No one really knows what the Anomalon californicum, a wasp, does at Abbotts Lagoon. Perhaps it parasitizes beetle larvae under ground, as its closest relatives do. Entomologist Paul da Silva just knows the Anomalon frequents a spine flower that usually goes unnoticed until someone sits on it.
The College of Marin professor, who has spent 13 years making an inventory of insects living at the lagoon, does know that the Lithariapteryx abroniaella, a moth, is restricted to the dunes because it feeds exclusively on the leaves of the yellow sand verbena growing there. He also knows that species like Habropoda miserabilis and Melissodes pallidosignata, both solitary bees, need a particular kind of sand to build their nests in.
Dr. da Silva’s inventory is an informal part of a larger restoration project underway at Abbotts Lagoon and in similar habitats throughout Point Reyes National Seashore. Scientists with the National Park Service have been experimenting with the removal of European beachgrass, an invasive plant brought in to anchor sand that has become a sprawling monoculture crowding out native species. Native plants support native insects, which in turn support native plants.
An environmental assessment on the dune restoration project is due out this fall, and Dr. da Silva’s survey of bugs and their habitat, together known as entomofauna, could help inform its success.
The study has taken place in one square kilometer around Abbotts, considered a pristine example of the seashore’s endangered dune habitat, according to Kim Cooper, a former NPS ecologist who encouraged Dr. da Silva in the project.
“If you look at all of the coast of California, there are very few areas that have really extensive sand dunes,” Dr. da Silva said. “Unfortunately, invasive species of plants had pretty much obliterated
everything.”
He said he studied the lagoon while he still could: “You might say it was the last stand of the native plants of Point Reyes. If we lost that, there wouldn’t be anything left.”
Dr. da Silva and co-investigator Bill Lenarz, a retired professor at College of Marin, have recruited about 100 students and citizen scientists over the years to trap the insects and to identify them in the lab. Help has included Dr. da Silva’s wife and, one year, two interns supported by a grant from the NPS.
Dr. da Silva stresses the importance of the collaboration. “There just aren’t that many professional biologists to do it all themselves,” he said.
Most of the past 13 years’ work took place in the spring, when flowers bloom, butterflies and bees come out, and when Dr. da Silva teaches “Introduction to Insect Biodiversity.” Over the years, samples took place at least once from every month to account for insects only spotted at certain times—like Paraphymatopsis californicus, a moth that “flies for 20 minutes before sundown on calm afternoons in March.”

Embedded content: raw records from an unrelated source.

Lemma omap_positioned b es from n :
  in_line b es ->
  omap (positioned b es) (seqZ from (Z.of_nat n)) =
  List.filter (in_range from (from + Z.of_nat n)) es.
Proof.
  intros H. rewrite (range_slice b) by done. unfold sat_sub. induction n as [|n IH].
  - rewrite Z.add_0_r. by replace (Z.to_nat (_ - _)) with 0%nat by lia.
  - rewrite Nat2Z.inj_succ, <- Z.add_1_r, seqZ_app by lia. rewrite omap_app, IH.
    rewrite (seqZ_cons _ 1), seqZ_nil by lia. cbn [omap list_omap].
    destruct (Z.lt_ge_cases (from + Z.of_nat n) b).
    + rewrite positioned_below by done. rewrite app_nil_r. f_equal. lia.
    + set (k := Z.to_nat (Z.max (from + Z.of_nat n - b) 0 - Z.max (from - b) 0)).
      replace (Z.to_nat (Z.max (from + (Z.of_nat n + 1) - b) 0 - Z.max (from - b) 0))
        with (S k) by lia.
      rewrite take_snoc_lookup, lookup_drop. f_equal. unfold positioned.
      destruct (Z.ltb_spec (from + Z.of_nat n) b); [lia|].
      by replace (Z.to_nat (Z.max (from - b) 0) + k)%nat
        with (Z.to_nat (from + Z.of_nat n - b)) by lia.
Qed.

Lemma in_line_tip b es :
  in_line b es -> es <> [] -> (stored_last es).1 + 1 = b + Z.of_nat (length es).
Proof.
  destruct es as [|x es _] using rev_ind; [done|]. intros [_ [Hx _]%in_line_cons]%in_line_app _.
  unfold stored_last. rewrite last_snoc, length_app. cbn. lia.
Qed.

Lemma filter_range_cap b es from to :
  in_line b es ->
  List.filter (in_range from (Z.min to ((stored_last es).1 + 1))) es =
  List.filter (in_range from to) es.
Proof.
  intros H. apply filter_ext_in. intros e He. unfold in_range. f_equal.
  assert (se_index e <= (stored_last es).1).
  { apply list_elem_of_In, list_elem_of_lookup in He as [k Hk]. pose proof (H _ _ Hk) as Hi.
    apply lookup_lt_Some in Hk. assert (Hne : es <> []) by (destruct es; [cbn in Hk; lia|done]).
    pose proof (in_line_tip b es H Hne). lia. }
  destruct (Z.ltb_spec (se_index e) to), (Z.ltb_spec (se_index e) (Z.min to ((stored_last es).1 + 1)));
    try done; lia.
Qed.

Specimens have been captured with pan traps, a “golf-course” of cups of water buried in the sand, as well as with pitfall traps—the same thing, without the water.
So far they’ve collected about 5,000 specimens and identified 350 species of up to 1,000 believed to be at the lagoon. Dr. da Silva thinks that 99 percent of those species are native.
None, so far, are endangered, though the lack of that designation is more a function of insects’ unlikelihood of making it on the federal endangered species list to begin with. An insect’s habitat determines whether it’s endangered anyhow, Dr. da Silva said.
Since January, traipsing around the lagoon and trapping insects is on indefinite hold. Identification takes time—consider dissecting flies less than two millimeters long—and every hour in the field can mean 10 spent in the lab. Specimens are stored at the College of Marin Biology Museum; check back for the exact count in five to 10 years.
The seashore’s intensive dune restoration project continues, and any ensuing small-scale interventions—“continuing to mop up the little spots”—are just the nature of conservation work. The seashore may always need humans to steer it back to how it once was before them.
“There’s probably no going backwards to when humans didn’t have a big impact on the planet,” Dr. da Silva said. “What we’re really doing is always having some impact—we just have to be careful about choosing to maximize our positive impacts and minimize our negative impacts. I think the work at Abbotts Lagoon shows that we may have been able to tip the balance to have this intervention at this crucial time.”